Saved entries
Lemma corpus03_out_length (m : CorpusEncoder03.t) (keep : nat -> nat -> bool)
      (x : list (list (list Z))) (mask : option (list (list (list Z))))
      (out : list (list R)) :
  CorpusEncoder03.forward m keep x mask = Ok out ->
  length out = length x /\ out <> [].
Proof.
  intros H. unfold CorpusEncoder03.forward in H.
  apply bind_Ok in H. destruct H as (rows & Hrows & H).
  apply bind_Ok in H. destruct H as (? & _ & H).
  apply bind_Ok in H. destruct H as (? & _ & H).
  apply bind_Ok in H. destruct H as (g & Hg & H).
  apply bind_Ok in H. destruct H as (pooled & Hp & H).
  apply view2_Ok_rows in Hrows.
  unfold view3 in Hg. apply bind_Ok in Hg. destruct Hg as (r & _ & Hg).
  assert (E : chunks (CorpusEncoder03.size1 x) (length x) r = g)
    by (unfold Ok in Hg; congruence).
  apply mapM_length in Hp. apply mapM_length in H.
  rewrite <- E, chunks_length in Hp.
  split; [lia |].
  intros ->. simpl in H. destruct x; simpl in *; [lia | lia].
Qed.

Lemma model_03_corpus_shape (new_encoder : nat -> CorpusEncoder03.t)
      (separate : bool) (keep : nat -> nat -> nat -> bool)
      (x : list (list (list (list Z))))
      (x_masks : list (option (list (list (list Z)))))
      (r : option (list (list R))) :
  (forall k, CorpusEncoder03.wf (new_encoder k) = true) ->
  CorpusEncoder.forward (CorpusEncoder.init new_encoder (Some "model_03"%string) separate)
                        keep x x_masks = Ok r ->
  exists c, r = Some c /\ c <> []
            /\ Forall (fun row => length row = if separate then 64%nat else 32%nat) c.
Proof.
  intros Hwf H.
  assert (Hw : forall k e keep0 x0 m0 out,
             e = new_encoder k ->
             CorpusEncoder03.forward e keep0 x0 m0 = Ok out ->
             out <> [] /\ Forall (fun row => length row = 32%nat) out).
  { intros k e keep0 x0 m0 out -> Ho.
    destruct (corpus03_wf_parts _ (Hwf k)) as (HW & _ & Hout & _).
    split; [apply (corpus03_out_length _ _ _ _ _ Ho) |].
    rewrite <- Hout. apply (corpus03_rows_width _ _ _ _ _ HW Ho). }
  unfold CorpusEncoder.forward in H. destruct separate.
  - cbn [CorpusEncoder.init String.eqb Ascii.eqb Bool.eqb negb CorpusEncoder.method
         CorpusEncoder.separate CorpusEncoder.encoder_ecb CorpusEncoder.encoder_fed
         attr] in H.
    apply bind_Ok in H. destruct H as (ecb & Hecb & H). injection Hecb as <-.
    apply bind_Ok in H. destruct H as (x0 & _ & H).
    apply bind_Ok in H. destruct H as (m0 & _ & H).
    apply bind_Ok in H. destruct H as (a & Ha & H).
    apply bind_Ok in H. destruct H as (fed & Hfed & H). injection Hfed as <-.
    apply bind_Ok in H. destruct H as (x1 & _ & H).
    apply bind_Ok in H. destruct H as (m1 & _ & H).
    apply bind_Ok in H. destruct H as (c & Hc & H).
    apply bind_Ok in H. destruct H as (out & Hcat & H). injection H as <-.
    destruct (Hw 0%nat _ _ _ _ _ eq_refl Ha) as [Hane Haw].
    destruct (Hw 1%nat _ _ _ _ _ eq_refl Hc) as [_ Hcw].
    exists out. split; [reflexivity |]. unfold CorpusEncoder.cat1 in Hcat. split.
    + apply zipWithM_length in Hcat. destruct Hcat as [_ Hl].
      intros ->. destruct a; [congruence | discriminate].
    + apply (zipWithM_out _ _ _ _ _ Hcat). intros ra rc row Hra Hrc Hrow.
      assert (E : ra ++ rc = row) by (unfold Ok in Hrow; congruence).
      rewrite Forall_forall in Haw, Hcw.
      rewrite <- E, length_app, (Haw ra Hra), (Hcw rc Hrc). reflexivity.
  - cbn [CorpusEncoder.init String.eqb Ascii.eqb Bool.eqb negb CorpusEncoder.method
         CorpusEncoder.separate CorpusEncoder.encoder attr] in H.
    apply bind_Ok in H. destruct H as (enc & Henc & H). injection Henc as <-.
    apply bind_Ok in H. destruct H as (x0 & _ & H).
    apply bind_Ok in H. destruct H as (m0 & _ & H).
    apply bind_Ok in H. destruct H as (a & Ha & H). injection H as <-.
    destruct (Hw 0%nat _ _ _ _ _ eq_refl Ha) as [Hane Haw].
    exists a. split; [reflexivity |]. split; assumption.
Qed.
(** C7 (one connection per operation, closed on every path).  When the
    connection is established and the request is then answered with an
    error, each of the three operations is rejected with that error after
    the two calls [connect] and the request: the connection is never
    ended. *)
Theorem ftp_request_error_leaves_connection_open (this : FtpModel) (w : W) :
  (forall c w1 err w2,
      handler (ClientConnect (host this) (user this) (password this)) w = (Ok c, w1) ->
      handler (ClientList c None) w1 = (Err err, w2) ->
      run handler (roots localeCompare this) w
      = (Err err, w2,
         [ev (ClientConnect (host this) (user this) (password this));
          ev (ClientList c None)]))
  /\ (forall node c w1 err w2,
      handler (ClientConnect (host this) (user this) (password this)) w = (Ok c, w1) ->
      handler (ClientList c (Some (Uri.fsPath (resource node)))) w1 = (Err err, w2) ->
      run handler (getChildren localeCompare this node) w
      = (Err err, w2,
         [ev (ClientConnect (host this) (user this) (password this));
          ev (ClientList c (Some (Uri.fsPath (resource node))))]))
  /\ (forall resource c w1 err w2,
      handler (ClientConnect (host this) (user this) (password this)) w = (Ok c, w1) ->
      handler (ClientGet c (substr2 (Uri.path resource))) w1 = (Err err, w2) ->
      run handler (getContent this resource) w
      = (Err err, w2,
         [ev (ClientConnect (host this) (user this) (password this));
          ev (ClientGet c (substr2 (Uri.path resource)))])).
Proof.
  repeat split; intros until w2; intros Hc Hl;
    unfold roots, getChildren, getContent, connect, bindR, call; simpl;
    rewrite Hc; simpl; rewrite Hl; reflexivity.
Qed.
(** The rows an active filter keeps, for the normalised months [ms] and
    years [ys]; an empty list does not restrict. *)
Definition keeps (gen : value -> option Timestamp) (ms ys : list Z)
    (r : row) : bool :=
  match parse_date gen (row_date r) with
  | Some t =>
      match ms with [] => true | _ => isin (month t) ms end &&
      match ys with [] => true | _ => isin (year t) ys end
  | None => false
  end.

(** The date of a record as the frame holds it. *)
Definition record_date (r : record) : value := row_date (to_row r).

(** The total of the [amount] fields of a monthly breakdown. *)
Definition total_month_amount (d : list (string * MonthEntry)) : Z :=
  sum (map (fun e => entry_amount (snd e)) d).

(** The total of the [profit] fields of a monthly profit breakdown. *)
Definition total_month_profit (d : list (string * ProfitEntry)) : Z :=
  sum (map (fun e => entry_profit (snd e)) d).

(** The date column holds a DD-Mon-YY style string (one with a hyphen). *)
Definition hyphen_dated (r : row) : Prop :=
  exists s, row_date r = VStr s /\ has_hyphen s = true.

(** Requests and frames of the examples. *)
Definition jan_context : DateContext :=
  {| isDateSpecific := true; months := [VStr "jan"]; years := [] |}.

Definition month_13 : DateContext :=
  {| isDateSpecific := true; months := [VInt 13]; years := [] |}.

Definition year_99 : DateContext :=
  {| isDateSpecific := true; months := []; years := [VStr "99"] |}.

_Exercise prompt_
Each line holding the word "years" must be copied from the data.

_Solution for this problem_
    years [ys]; an empty list does not restrict. *)
  {| isDateSpecific := true; months := [VStr "jan"]; years := [] |}.
  {| isDateSpecific := true; months := [VInt 13]; years := [] |}.
  {| isDateSpecific := true; months := []; years := [VStr "99"] |}.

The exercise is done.